DeepFounder // AI LABORATORY Book a demo
technical Apr 21, 2026 8 min read

LLM Tool Calling in 2026: How to Build Reliable Function-Calling Agents

Tool calling is the primitive that turns LLMs into agents that actually do things. This guide covers schema design, parallel execution, error handling, and observability for production-grade function-calling agents in 2026.

Kir Leshkevich
Kir Leshkevich
LLM tool calling flow diagram — developer building function-calling AI agent with tool belt of API connectors and function blocks

Why Tool Calling Is the Foundation of Every Useful AI Agent

Ask a language model to send an email, query a database, or call an external API — and without tool calling, it can only pretend. It will hallucinate a response, fabricate the data, and act as if the action happened. Tool calling is what turns a text generator into a system that actually does things.

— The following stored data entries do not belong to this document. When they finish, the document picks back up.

(** *** The Category Classifier *)

Lemma scan_keys_Some table tag value :
  scan_keys table tag = Some value ->
  exists j key,
    table !! j = Some (key, value) /\ contains key tag = true /\
    forall j' key' value',
      j' < j -> table !! j' = Some (key', value') -> contains key' tag = false.
Proof.
  induction table as [|[k v] table IH]; simpl; [discriminate|].
  destruct (contains k tag) eqn:Hk.
  - intros [= <-]. exists 0, k. repeat split; auto. intros; lia.
  - intros H. destruct (IH H) as (j & key & Hj & Hin & Hbefore).
    exists (S j), key. repeat split; auto.
    intros [|j'] key' value' Hlt; simpl.
    + intros [= <- <-]. exact Hk.
    + apply Hbefore. lia.
Qed.

Lemma scan_keys_None table tag :
  scan_keys table tag = None ->
  forall key value, (key, value) ∈ table -> contains key tag = false.
Proof.
  induction table as [|[k v] table IH]; simpl; intros H key value Hin.
  - inversion Hin.
  - destruct (contains k tag) eqn:Hk; [discriminate|].
    apply elem_of_cons in Hin as [[= -> ->]|Hin]; eauto.
Qed.

Lemma scan_tags_spec (lowered : list str) :
  first_match lowered (scan_tags lowered) \/
  (scan_tags lowered = u "other" /\ no_match lowered).
Proof.
  induction lowered as [|tag rest IH]; cbn [scan_tags].
  - right. split; [reflexivity|]. intros tag key c Hin. inversion Hin.
  - destruct (scan_keys CATEGORY_MAP tag) as [value|] eqn:Hs.
    + left. destruct (scan_keys_Some _ _ _ Hs) as (j & key & Hj & Hin & Hbefore).
      exists 0, j, tag, key. repeat split; auto. intros; lia.
    + pose proof (scan_keys_None _ _ Hs) as Hnone.
      destruct IH as [(i & j & tag' & key & Hi & Hj & Hin & Hkeys & Htags)|[Ho Hno]].
      * left. exists (S i), j, tag', key. repeat split; auto.
        intros [|i'] tag'' key' c' Hlt; simpl.
        -- intros [= <-]. apply Hnone.
        -- apply Htags. lia.
      * right. split; [exact Ho|].
        intros tag' key c Hin. apply elem_of_cons in Hin as [->|Hin]; eauto.
Qed.

Lemma lower_all_strs (tags : list str) :
  lower_all str_lower (map VStr tags) = Ok (map str_lower tags).
Proof.
  induction tags as [|t tags IH]; simpl; [reflexivity|].
  rewrite IH. reflexivity.
Qed.

Lemma map_category_strs (tags : list str) :
  map_category str_lower (VList (map VStr tags)) = Ok (scan_tags (map str_lower tags)).
Proof.
  destruct tags as [|t tags]; [reflexivity|].
  pose proof (lower_all_strs (t :: tags)) as Hl.
  unfold map_category. cbn [map] in *. cbn [truthy negb py_iter].
  unfold mbind, result_bind at 1. rewrite Hl. reflexivity.
Qed.

Lemma CATEGORY_MAP_closed :
  Forall (fun kv : str * str => kv.2 ∈ CATEGORIES) CATEGORY_MAP.
Proof. apply (bool_decide_unpack _). vm_compute. exact I. Qed.
(** * Sphere_Base: surface edges and the orbital camera

    A shallow embedding of [sphere_base/edge/surface_edge.py] and
    [sphere_base/sphere_universe_base/suv_cam.py].

    Conventions of the embedding.
    - Python objects that are shared and mutated (sockets, the sphere's item
      collection, the mouse-ray registry, the undo history, the stream of
      rendering calls) live in an explicit store that every method threads.
    - A method is a computation [M S A]: it takes the store, and gives back
      either a returned value or a raised exception, together with the store
      as the method left it (mutations made before a [raise] are kept).
    - Python [int] is [Z]; Python [float] is idealised as an exact rational
      [Q], so rounding is outside the model.  Float division raises
      [ZeroDivisionError] on a zero divisor, as in Python.
    - Calls into OpenGL and into the shader abstraction are recorded in the
      store and taken to succeed; the [try ... except] blocks around them are
      kept, their handlers are never entered.
    - The numerical collaborators that are not part of these files
      (pyrr's [slerp], [normalize], [create_look_at], the graphic edge's
      [get_position] and [get_number_of_points], the sphere calculator's
      [get_distance_on_sphere], numpy's narrowing of a number to dtype
      [float32]) are operations of a type class; every theorem is proved for
      all of their implementations. *)

From Stdlib Require Import ZArith QArith Qabs Qround Lqa String.
From stdpp Require Import base option list functions gmap.

Abbreviation socket_ref := nat (only parsing).
Abbreviation edge_ref := nat (only parsing).
Lemma list_filter_decide {A : Type} (f : A -> bool) (P : A -> Prop)
    `{forall x, Decision (P x)} (l : list A) :
  (forall x, f x = true <-> P x) -> List.filter f l = filter P l.
Proof.
  intros Hf. induction l as [|x l IH]; simpl; [done|].
  rewrite filter_cons. destruct (decide (P x)) as [HP|HP].
  - apply Hf in HP. rewrite HP. by rewrite IH.
  - destruct (f x) eqn:E; [by apply Hf in E|done].
Qed.

Lemma filter_rows_keeps df sel d0 d1 :
  filter_rows df sel d0 d1 = List.filter (keeps sel d0 d1) df.
Proof.
  unfold filter_rows, filter_mask.
  by rewrite isin_map, !mask_and_map, bool_index_map.
Qed.

Lemma keeps_spec sel d0 d1 r : keeps sel d0 d1 r = true <-> qualifies sel d0 d1 r.
Proof.
  unfold keeps, qualifies.
  rewrite !andb_true_iff, !date_leb_spec, existsb_eqb_elem_of. tauto.
Qed.

Lemma filter_rows_filter df sel d0 d1 :
  filter_rows df sel d0 d1 = filter (qualifies sel d0 d1) df.
Proof.
  rewrite filter_rows_keeps. apply list_filter_decide. apply keeps_spec.
Qed.

(** * Running the script *)

Lemma bind_done {A B : Type} (m : App A) (k : A -> App B) s a s' :
  m s = (Done a, s') -> bind m k s = k a s'.
Proof. unfold bind. by intros ->. Qed.

Lemma bind_stop {A B : Type} (m : App A) (k : A -> App B) s s' :
  m s = (Stop, s') -> bind m k s = (Stop, s').
Proof. unfold bind. by intros ->. Qed.
(** * Asset grouping service: rule evaluation and re-grouping engine

    A shallow embedding of [src/models/schemas.py] and
    [src/services/grouping.py], followed by the properties of the
    evaluator and of the grouping store.

    Conventions of the embedding.
    - A pydantic model is a record; each model lives in a module of its
      own so that the fields keep the names they have in the source.
    - A [datetime] is an integer count of microseconds ([Z]).
    - A [str] is a [string], a sequence of characters that are compared one
      by one.
    - A Python [dict] is an association list in insertion order, with
      unique keys; assigning to a key that is present keeps its place.
    - A raised exception is a value of [result]; the store keeps whatever
      was written before the exception was raised.
    - [uuid.uuid4()] and [datetime.now(UTC)] read the environment: the
      n-th call returns [uuid4_at n] and [now_at n]. *)

From Stdlib Require Import String Ascii ZArith List Bool Lia PeanoNat.
From Stdlib Require Import Permutation.
Import ListNotations.
Local Open Scope string_scope.
Local Open Scope list_scope.

(** ** Python values that the engine handles *)

(** Exceptions the engine can raise. *)
Inductive PyExc : Type :=
| TypeError
| ValidationError.

Inductive result (A : Type) : Type :=
| Ok (a : A)
| Raise (e : PyExc).

Arguments Ok {A} a.
Arguments Raise {A} e.

Definition rbind {A B : Type} (r : result A) (k : A -> result B) : result B :=
  match r with
  | Ok a => k a
  | Raise e => Raise e
  end.

(** Truth value of an [Optional[str]]: [None] and the empty string are
    false. *)
Definition truthy (o : option string) : bool :=
  match o with
  | Some s => negb (s =? "")
  | None => false
  end.

(** [s == o] for a [str] on the left and an [Optional[str]] on the right. *)
Definition py_eq (s : string) (o : option string) : bool :=
  match o with
  | Some v => s =? v
  | None => false
  end.

Fixpoint starts_with (p s : string) : bool :=
  match p, s with
  | EmptyString, _ => true
  | String a p', String b s' => if Ascii.eqb a b then starts_with p' s' else false
  | String _ _, EmptyString => false
  end.

(** [needle in hay] for two [str]. *)
Fixpoint str_contains (needle hay : string) : bool :=
  starts_with needle hay ||
  match hay with
  | EmptyString => false
  | String _ hay' => str_contains needle hay'
  end.

(** [needle in hay] where the left operand is an [Optional[str]]: Python
    raises [TypeError] for [None in "..."]. *)
Definition py_in (needle : option string) (hay : string) : result bool :=
  match needle with
  | Some n => Ok (str_contains n hay)
  | None => Raise TypeError
  end.
Lemma isIdenticalOrDistinct_ruleHolds {T} `{EqDecision T} (a b c : T) :
  isIdenticalOrDistinct a b c = true ↔ ruleHolds a b c.
Proof.
  unfold isIdenticalOrDistinct.
  destruct (setSize_three a b c) as (H1 & H3 & H2).
  destruct (decide (a = b)) as [Hab|Hab], (decide (b = c)) as [Hbc|Hbc],
           (decide (a = c)) as [Hac|Hac];
    try (rewrite H1 by done; unfold ruleHolds, allSame; simpl; tauto);
    try (rewrite H3 by done; unfold ruleHolds, allDifferent; simpl; tauto);
    (rewrite H2; [simpl| ]; unfold ruleHolds, allSame, allDifferent; intuition congruence).
Qed.

(** [values] holds exactly [n] distinct values: some list without repeats
    has the same members and [n] entries. *)
Definition distinctValues {T} (values : list T) (n : nat) : Prop :=
  ∃ l : list T, NoDup l ∧ (∀ v, v ∈ l ↔ v ∈ values) ∧ length l = n.

Lemma setSize_distinctValues {T} `{EqDecision T} (values : list T) (n : nat) :
  setSize values = n ↔ distinctValues values n.
Proof.
  unfold setSize, distinctValues. split.
  - intros <-. exists (remove_dups values).
    split_and?; [apply NoDup_remove_dups|apply elem_of_remove_dups|done].
  - intros (l & Hnd & Hmem & <-).
    apply Permutation_length, NoDup_Permutation; [apply NoDup_remove_dups|done|].
    intros v. by rewrite elem_of_remove_dups, Hmem.
Qed.

(** C1.  Three cards form a valid Set exactly when, on each of the four
    properties taken on its own, the number of distinct values among the
    three cards is not 2, that is, the three values are all equal or pairwise
    different. *)
Theorem isValidSet_iff_rule (c1 c2 c3 : Card) :
  (isValidSet c1 c2 c3 = true ↔
     ¬ distinctValues [shape c1; shape c2; shape c3] 2 ∧
     ¬ distinctValues [color c1; color c2; color c3] 2 ∧
     ¬ distinctValues [number c1; number c2; number c3] 2 ∧
     ¬ distinctValues [shading c1; shading c2; shading c3] 2) ∧
  (isValidSet c1 c2 c3 = true ↔
     ruleHolds (shape c1) (shape c2) (shape c3) ∧
     ruleHolds (color c1) (color c2) (color c3) ∧
     ruleHolds (number c1) (number c2) (number c3) ∧
     ruleHolds (shading c1) (shading c2) (shading c3)).
Proof.
  split.
  - unfold isValidSet, isIdenticalOrDistinct.
    rewrite !andb_true_iff, !negb_true_iff, !Nat.eqb_neq.
    rewrite <- !setSize_distinctValues. tauto.
  - unfold isValidSet.
    rewrite !andb_true_iff, !isIdenticalOrDistinct_ruleHolds. tauto.
Qed.

(** The scenario of the rules: A, B, C differ in shape only; D differs from
    A and B in number, which B and A share. *)
Definition cardA : Card := plainCard 0 diamond red N1 solid.
Definition cardB : Card := plainCard 1 oval red N1 solid.
Definition cardC : Card := plainCard 2 squiggle red N1 solid.
Definition cardD : Card := plainCard 3 oval red N2 solid.

Example set_A_B_C : isValidSet cardA cardB cardC = true.
Proof. reflexivity. Qed.

Example no_set_A_B_D : isValidSet cardA cardB cardD = false.
Proof. reflexivity. Qed.

Example findAllSets_A_B_C_D :
  SetResult.indices <$> findAllSets [cardA; cardB; cardC; cardD] = [(0, 1, 2)]%nat.
Proof. reflexivity. Qed.

Example findAllSets_small :
  findAllSets [] = [] ∧ findAllSets [cardA] = [] ∧ findAllSets [cardA; cardB] = [].
Proof. split_and?; reflexivity. Qed.

(** Inside the loops of [findAllSets] the three cards exist. *)
Lemma bruteStep_in_range (cards : list Card) (i j k : nat) :
  i ∈ range 0 (length cards - 2) →
  j ∈ range (i + 1) (length cards - 1) →
  k ∈ range (j + 1) (length cards) →
  ∃ ci cj ck, cards !! i = Some ci ∧ cards !! j = Some cj ∧ cards !! k = Some ck.
Proof.
  unfold range. rewrite !elem_of_seq. intros Hi Hj Hk.
  destruct (lookup_lt_is_Some_2 cards i) as [ci Hci]; [lia|].
  destruct (lookup_lt_is_Some_2 cards j) as [cj Hcj]; [lia|].
  destruct (lookup_lt_is_Some_2 cards k) as [ck Hck]; [lia|].
  by exists ci, cj, ck.
Qed.

(** *** The required third value *)

Lemma getThirdValue_same {T} `{EqDecision T} (a : T) (allValues : list T) :
  getThirdValue (Some a) (Some a) allValues = Some a.
Proof. unfold getThirdValue. by rewrite decide_True. Qed.

Lemma getThirdValue_other {T} `{EqDecision T} (a b : T) (allValues : list T) :
  a ≠ b →
  getThirdValue (Some a) (Some b) allValues
  = List.find (λ v, bool_decide (v ≠ a) && bool_decide (v ≠ b)) allValues.
Proof.
  intros Hab. unfold getThirdValue. rewrite decide_False by congruence.
  induction allValues as [|v vs IH]; simpl; [done|].
  rewrite IH.
  repeat case_bool_decide; simpl; congruence.
Qed.

(** C5.  In a domain of three values, every pair (a, b) is completed to a
    triple obeying the Set rule by exactly one value c of the domain: c is a
    when a = b and the remaining value of the domain otherwise; and
    [getThirdValue] returns that c. *)
Theorem getThirdValue_unique_completion {T} `{EqDecision T}
    (domain : list T) (a b : T) :
  NoDup domain → length domain = 3%nat → a ∈ domain → b ∈ domain →
  ∃ c : T,
    c ∈ domain ∧
    isIdenticalOrDistinct a b c = true ∧
    (∀ c', c' ∈ domain → isIdenticalOrDistinct a b c' = true → c' = c) ∧
    (a = b → c = a) ∧
    (a ≠ b → c ≠ a ∧ c ≠ b) ∧
    getThirdValue (Some a) (Some b) domain = Some c.
Proof.
  intros Hnd Hlen Ha Hb.
  destruct domain as [|d1 [|d2 [|d3 [|? ?]]]]; try discriminate Hlen.
  apply NoDup_cons in Hnd as [Hd1 Hnd]. apply NoDup_cons in Hnd as [Hd2 _].
  assert (d1 ≠ d2 ∧ d1 ≠ d3 ∧ d2 ≠ d3) as (H12 & H13 & H23) by (set_unfold; tauto).
  destruct (decide (a = b)) as [<-|Hab].
  - exists a. rewrite getThirdValue_same.
    repeat split; try done.
    + apply isIdenticalOrDistinct_ruleHolds. by left.
    + intros c' _ Hc'. apply isIdenticalOrDistinct_ruleHolds in Hc'.
      destruct Hc' as [[_ ?]|[? _]]; congruence.
  - rewrite getThirdValue_other by done.
    assert (∀ c, c ∈ [d1; d2; d3] → c ≠ a → c ≠ b →
              (∀ c', c' ∈ [d1; d2; d3] → c' = a ∨ c' = b ∨ c' = c) →
              c ∈ [d1; d2; d3] ∧ isIdenticalOrDistinct a b c = true ∧
              (∀ c', c' ∈ [d1; d2; d3] → isIdenticalOrDistinct a b c' = true → c' = c) ∧
              (a = b → c = a) ∧ (a ≠ b → c ≠ a ∧ c ≠ b)) as Hthird.
    { intros c Hc Hca Hcb Hall. repeat split; try done.
      - apply isIdenticalOrDistinct_ruleHolds. right. repeat split; congruence.
      - intros c' Hc' Hr. apply isIdenticalOrDistinct_ruleHolds in Hr.
        destruct (Hall c' Hc') as [-> | [-> | ->]]; [| |done].
        + destruct Hr as [[? _]|(_ & _ & ?)]; congruence.
        + destruct Hr as [[? _]|(_ & ? & _)]; congruence. }
    set_unfold in Ha. set_unfold in Hb.
    destruct Ha as [Ha | [Ha | [Ha | []]]], Hb as [Hb | [Hb | [Hb | []]]];
      subst a b; try congruence;
      [exists d3 | exists d2 | exists d3 | exists d1 | exists d2 | exists d1];
      (split_and?; [apply Hthird; set_unfold; intuition congruence ..|]);
      simpl; repeat (case_bool_decide; simpl); congruence.
Qed.

Lemma getThirdValue_unique_completion_witness :
  ∃ c : Shape,
    c ∈ SHAPES ∧
    isIdenticalOrDistinct diamond oval c = true ∧
    (∀ c', c' ∈ SHAPES → isIdenticalOrDistinct diamond oval c' = true → c' = c) ∧
    (diamond = oval → c = diamond) ∧
    (diamond ≠ oval → c ≠ diamond ∧ c ≠ oval) ∧
    getThirdValue (Some diamond) (Some oval) SHAPES = Some c.
Proof.
  apply (getThirdValue_unique_completion SHAPES diamond oval).
  - apply (bool_decide_unpack _). vm_compute. exact I.
  - reflexivity.
  - apply (bool_decide_unpack _). vm_compute. exact I.
  - apply (bool_decide_unpack _). vm_compute. exact I.
Defined.

(** *** Index to property conversion *)

Definition inTable (idx : Z) : Prop := (0 ≤ idx < 3)%Z.

Lemma tableAt_in {T} (table : list T) (idx : Z) :
  length table = 3%nat → inTable idx →
  ∃ v, table !! Z.to_nat idx = Some v ∧ tableAt table idx = Some v.
Proof.
  intros Hlen [Hlo Hhi]. unfold tableAt.
  destruct (Z.ltb_spec idx 0) as [?|_]; [lia|].
  destruct (lookup_lt_is_Some_2 table (Z.to_nat idx)) as [v Hv]; [lia|].
  exists v. by rewrite Hv.
Qed.

Lemma tableAt_out {T} (table : list T) (idx : Z) :
  length table = 3%nat → ¬ inTable idx → tableAt table idx = None.
Proof.
  intros Hlen Hout. unfold tableAt, inTable in *.
  destruct (Z.ltb_spec idx 0) as [?|?]; [done|].
  apply lookup_ge_None_2. lia.
Qed.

In 2026, tool calling — also called function calling — is the core primitive behind every production AI agent. From customer support bots that look up orders, to coding agents that run tests, to data pipelines that fetch and transform records: they all rely on the same mechanism. And yet most developers still implement it in a fragile, ad-hoc way that breaks in production.

This guide is about building tool-calling agents that are actually reliable: correct schema design, parallel calls, error recovery, and observability. Let's go deep.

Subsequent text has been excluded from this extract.